In de aanloop naar de verkiezingen werd de kandidatuur van veel prominente figuren voor de Raad van Experts gediskwalificeerd. De gematigde oud-president Hassan Rouhani en de voormalige minister van Inlichtingen Mahmoud Alavi zijn daar voorbeelden van. Beide zetelden in de huidige Raad van Experts, maar maakten nu geen kans. Voor gematigde of kritische stemmen bleven er twee scenario’s over: de verkiezingen links laten liggen of oproepen tot een boycot.
De Iraans-Amerikaanse onderzoeker Sina Toossi, fellow bij het Center for International Policy, ziet hoe daardoor een nieuwe competitie is ontstaan tussen de conservatieve groeperingen. Zo sprongen in Teheran enkele nieuwkomers in het oog die niet de mainstream conservatieve lijn volgden. Toossi: “Zij daagden de gevestigde conservatieve lijst uit, bekend onder de afkorting Shana en geleid door Mohammad Bagher Ghalibaf.” Ghalibaf is voorzitter van het parlement en voormalig commandant van de Revolutionaire Garde en heeft een lange politieke carrière achter de rug in Teheran.
3 De ultraconservatieven gaan met de winst lopen.
De drie grootste winnaars in Teheran behoren tot de meest fundamentalistische groepering binnen het politieke spectrum van de Islamitische Republiek. De geestelijke en voormalige parlementariër Mahmoud Nabavian is één van hen. Hij was een grote tegenstander van de nucleaire deal die Iran in 2015 onder Rouhani sloot.
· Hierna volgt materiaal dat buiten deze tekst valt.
(** The loop ends, and accepts exactly the trees within the limits. *)
Lemma validate_ast_exact limits e :
  limits_countable limits →
  ∃ r, validate_ast_shape e limits = Some r ∧ (r = Ok () ↔ ast_within limits e).
Proof.
  intros Hlim. destruct (validate_ast_loop_exact limits (expr_nodes e) [(e, 1%N)] (mkAstStats 0 0 0 0)) as (r & Hr & Hiff).
  - done.
  - unfold ast_stats_ok. simpl. lia.
  - unfold stack_nodes. simpl. lia.
  - exists r. split; [done|]. rewrite Hiff. unfold stack_within, ast_within, ast_stats_ok, with_stack, total. simpl.
    rewrite !N.add_0_r. setoid_rewrite list_elem_of_singleton. split.
    + intros [? Hall]. destruct (Hall e 1%N eq_refl). intuition lia.
    + intros (? & ? & ? & ? & ? & ?). split; [tauto|]. intros e0 d0 [= -> ->]. split; [lia|done].
Qed.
Samen met de twee andere winnaars in Teheran is Nabavian, in tegenstelling tot reformisten en gematigde conservatieven, tegen elke vorm van hervorming of toenadering met het Westen. Met figuren als Ghalibaf die naar de rand van het politieke spectrum geduwd worden, lijkt Iran zich op te maken voor een nieuwe fase van conservatieve politiek, die nog compromislozer zal zijn.
4 Een legitimiteitscrisis dringt zich op.
Veel kiezers haken af uit onvrede met het rigide politieke klimaat. Mensen die loyaal zijn aan het regime, gaan wel nog stemmen, maar kiezen daarbij voor de meest fundamentalistische groeperingen. Hoe moet het tij dan keren? De kans op dringende, noodzakelijke hervormingen wordt met zulke ultraconservatieve leiders onbestaande.
De steun voor een voortzetting van hun beleid, wordt tegelijk ook steeds kleiner. In sommige steden stemde de grootste fractie van de kiezers blanco. Veel kandidaten haalden ook niet voldoende stemmen (20 procent) om in de eerste verkiezingsronde verkozen te worden. De ironie is dat die apathie het de conservatieven gemakkelijker maakt om aan de macht te blijven, op voorwaarde dat ze de opstand die het land heeft gezien in 2022 en 2023 definitief de kop kunnen indrukken.